◆ **What is expected**
Tally the lines in the listing below that contain the string "ValueError", and state only the total.

◆ **Input records**
(** * Financial analytics pipeline: ingestion, storage and report

    A shallow embedding of [data_fetcher.py], [database.py] and [main.py].
    Python exceptions are an error monad, the provider, the clock and the
    database commits are explicit oracles, the [stock_prices] table is a
    list of rows, and [time.sleep] and the HTTP requests are recorded in a
    trace of events. *)

From Stdlib Require Import ZArith List String Ascii Bool Lia PeanoNat.
From Stdlib Require Import Sorting.Sorted Sorting.Permutation.
From Stdlib Require Import PrimFloat Uint63 SpecFloat FloatOps.
Import ListNotations.

Set Warnings "-register-all".
Local Open Scope list_scope.

(** ** Python runtime *)

Module Py.

(** The exception classes that the three source files can meet. All of them
    derive from [Exception]. *)
Inductive exn : Type :=
  | KeyError
  | ValueError
  | TypeError
  | AttributeError
  | ZeroDivisionError
  | OverflowError
  | RequestException
  | HTTPError
  | JSONDecodeError
  | IntegrityError
  | OperationalError.

Definition exn_eqb (a b : exn) : bool :=
  match a, b with
  | KeyError, KeyError | ValueError, ValueError | TypeError, TypeError
  | AttributeError, AttributeError | ZeroDivisionError, ZeroDivisionError
  | OverflowError, OverflowError | RequestException, RequestException
  | HTTPError, HTTPError | JSONDecodeError, JSONDecodeError
  | IntegrityError, IntegrityError | OperationalError, OperationalError => true
  | _, _ => false
  end.

(** A computation either returns a value or raises. *)
Inductive result (A : Type) : Type :=
  | Return (a : A)
  | Raise (e : exn).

◆ **Problem solution**
2